You are viewing a plain text version of this content. The canonical link for it is here.
Posted to java-user@lucene.apache.org by Cyril Barlow <in...@fantasyfooty.org> on 2005/10/05 21:26:01 UTC

What is a Hits object?

Is it an actual array of full Documents or a list of reference points to
Documents? And what's the typical size in memory of a Hits object with say
1000 avg size docs?


	
	
		
___________________________________________________________ 
Yahoo! Messenger - NEW crystal clear PC to PC calling worldwide with voicemail http://uk.messenger.yahoo.com

---------------------------------------------------------------------
To unsubscribe, e-mail: java-user-unsubscribe@lucene.apache.org
For additional commands, e-mail: java-user-help@lucene.apache.org


Re: What is a Hits object?

Posted by Erik Hatcher <er...@ehatchersolutions.com>.
On Oct 6, 2005, at 11:28 AM, Cyril Barlow wrote:
> How long does the Hits object stay in memory for?

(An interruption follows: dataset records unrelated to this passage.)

Lemma unlink_spec dlp x l2 l1 : forall prev p fuel,
  next_of prev dlp = Some p -> dseg (dl_elems dlp) p (l1 ++ x :: l2) (dl_head dlp) ->
  (forall y, y ∈ l1 ++ x :: l2 -> ne_addr y <> dl_head dlp) -> NoDup (ne_addr <$> (l1 ++ x :: l2)) ->
  (length l1 < fuel)%nat ->
  dyn_unlink_from fuel (ne_addr x) prev dlp =
    (e ← dl_elems dlp !! ne_addr x; dlp' ← set_next (last_or prev l1) (de_next e) dlp; Some (dlp', ne_addr x)).
Proof.
  induction l1 as [|y l1 IH]; intros prev p [|fuel] Hn Hs Hh Hnd Hf; cbn [length] in Hf; try lia;
    cbn [dyn_unlink_from]; rewrite Hn; cbn [mbind option_bind app dseg] in *;
    destruct Hs as (-> & next & (e & Ee & En & _) & Hs); rewrite (proj2 (Z.eqb_neq _ _)) by (apply Hh; constructor).
  - rewrite Z.eqb_refl. reflexivity.
  - cbn in Hnd. apply NoDup_cons in Hnd as [Hy Hnd]. rewrite fmap_app in Hy.
    rewrite (proj2 (Z.eqb_neq (ne_addr y) (ne_addr x))) by (intros E; apply Hy; rewrite E; cbn; rewrite elem_of_app, elem_of_cons; auto).
    rewrite (IH (ne_addr y) next fuel); auto; try lia.
    + rewrite (last_or_cons prev). reflexivity.
    + unfold next_of. rewrite (proj2 (Z.eqb_neq _ _)) by (apply Hh; constructor). rewrite Ee. cbn. congruence.
    + intros z Hz. apply Hh. constructor. exact Hz.
Qed.

(** *** One element changed *)

Lemma rep_entry dlp l x : dl_rep dlp l -> x ∈ l -> exists next, entry_in (dl_elems dlp) x next.
Proof.
  intros H Hx. apply list_elem_of_split in Hx as (l1 & l2 & ->). destruct H as [Hs _ _ _ _ _].
  apply dseg_app in Hs as (r & _ & _ & next & Hin & _). eauto.
Qed.

(** Its links and its name stay. *)
Lemma rep_set dlp l1 x l2 e e' refs o :
  dl_rep dlp (l1 ++ x :: l2) -> dl_elems dlp !! ne_addr x = Some e ->
  de_next e' = de_next e -> de_name e' = de_name e -> de_refs e' = refs -> de_object e' = o ->
  dl_rep (set_elem (ne_addr x) e' dlp) (l1 ++ DynEntry (ne_addr x) (ne_key x) refs o :: l2).
Proof.
  intros [Hs Hnd Hk Hd Hsz Hh] Ee En Em Er Eo. rewrite fmap_app in Hnd. rewrite fmap_app in Hk. setoid_rewrite fmap_app in Hd.
  pose proof Hnd as Hnd'. apply NoDup_app in Hnd' as (_ & Hx1 & Hx2). apply NoDup_cons in Hx2 as [Hx2 _].
  assert (Hx1' : ne_addr x ∉ ne_addr <$> l1) by (intros Hin; apply (Hx1 _ Hin); constructor).
  split; cbn [set_elem dl_elems dl_next dl_head]; rewrite ?fmap_app; cbn [fmap list_fmap ne_addr ne_key]; auto.
  - apply dseg_app in Hs as (r & Hs1 & -> & next & Hin & Hs2). apply dseg_app. exists (ne_addr x).
    split; [apply dseg_update; assumption|]. cbn. split; [reflexivity|]. exists next.
    split; [|apply dseg_update; assumption]. destruct Hin as (e0 & Ee0 & En0 & _ & _ & Ek0).
    rewrite Ee in Ee0. injection Ee0 as <-. exists e'. cbn. rewrite lookup_insert_eq, En, Em. auto.
  - intros a. rewrite <- Hd. destruct (decide (a = ne_addr x)) as [->|Hne].
    + rewrite lookup_insert_eq, Ee. split; eauto.
    + rewrite lookup_insert_ne by congruence. reflexivity.
  - rewrite map_size_insert_Some by (rewrite Ee; eauto). rewrite Hsz, !length_app. reflexivity.
  - intros y Hy. apply elem_of_app in Hy as [Hy|Hy]; [apply Hh, elem_of_app; auto|].
    apply elem_of_cons in Hy as [->|Hy]; [|apply Hh, elem_of_app; right; constructor; exact Hy].
    apply (Hh x). apply elem_of_app. right. constructor.
Qed.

As long as you keep it around.  Lucene isn't responsible for keeping  
a reference to it, your application is.

> Until the IndexSearcher closes? And if you just use 1 IndexSearcher  
> would there be a big collection
> of Hits in memory?

See above.  You're entirely in charge of the Hits object being kept  
around, or not.

Since you're obviously in a servlet environment, you probably will  
want to implement some sort of paging through Hits.  One option is to  
simply throw Hits away after every request and re-search for every  
page.  That works well enough in every case I've encountered that I  
haven't used the alternative of keeping Hits around across requests.

     Erik




---------------------------------------------------------------------
To unsubscribe, e-mail: java-user-unsubscribe@lucene.apache.org
For additional commands, e-mail: java-user-help@lucene.apache.org


Re: What is a Hits object?

Posted by Cyril Barlow <in...@fantasyfooty.org>.
----- Original Message -----
From: "J.J. Larrea" <jj...@panix.com>
To: <ja...@lucene.apache.org>
Sent: Wednesday, October 05, 2005 10:31 PM
Subject: Re: What is a Hits object?


> A Hits object is essentially a cache on query results.  It caches in 2
ways:
>
> 1. When a query returning Hits is requested, only the top 100 document IDs
and scores are requested from the scoring system, and the ID/Score pairs are
stored in a list in the Hits object.  Whenever a document ID, score, or
Document object are requested that lie beyond the end of that list, the
query is reexecuted in order to grow the list to at or beyond the request,
typically 100% beyond it.
>
> 2. Returning a Document object (rather than a score or document ID)
requires reconstituting the Document from the stored fields in the index,
which is an expensive operation.  The Hits object maintains a cache of the
200 most recently requested Document objects, so it is unlikely they will
need to be reconstituted more than once.
>
> This is all optimized around typical hitlist access patterns - navigate
forward and backwards through the results pages a small number of documents
at a time.  For applications which cannot benefit from the Hits caching, for
example which employ their own hit caching layer, one can effectively use
the so-called "low level" IndexSearcher routines which return TopDocs rather
than Hits.
>
> - J.J.
>
> At 8:26 PM +0100 10/5/05, Cyril Barlow wrote:
> >Is it an actual array of full Documents or a list of reference points to
> >Documents? And what's the typical size in memory of a Hits object with
say
> >1000 avg size docs?
>
> ---------------------------------------------------------------------
> To unsubscribe, e-mail: java-user-unsubscribe@lucene.apache.org
> For additional commands, e-mail: java-user-help@lucene.apache.org
>

How long does the Hits object stay in memory for? Until the IndexSearcher
closes? And if you just use 1 IndexSearcher would there be a big collection
of Hits in memory?


	
	
		
___________________________________________________________ 
Yahoo! Messenger - NEW crystal clear PC to PC calling worldwide with voicemail http://uk.messenger.yahoo.com

---------------------------------------------------------------------
To unsubscribe, e-mail: java-user-unsubscribe@lucene.apache.org
For additional commands, e-mail: java-user-help@lucene.apache.org


Re: What is a Hits object?

Posted by "J.J. Larrea" <jj...@panix.com>.
A Hits object is essentially a cache on query results.  It caches in 2 ways:

1. When a query returning Hits is requested, only the top 100 document IDs and scores are requested from the scoring system, and the ID/Score pairs are stored in a list in the Hits object.  Whenever a document ID, score, or Document object are requested that lie beyond the end of that list, the query is reexecuted in order to grow the list to at or beyond the request, typically 100% beyond it.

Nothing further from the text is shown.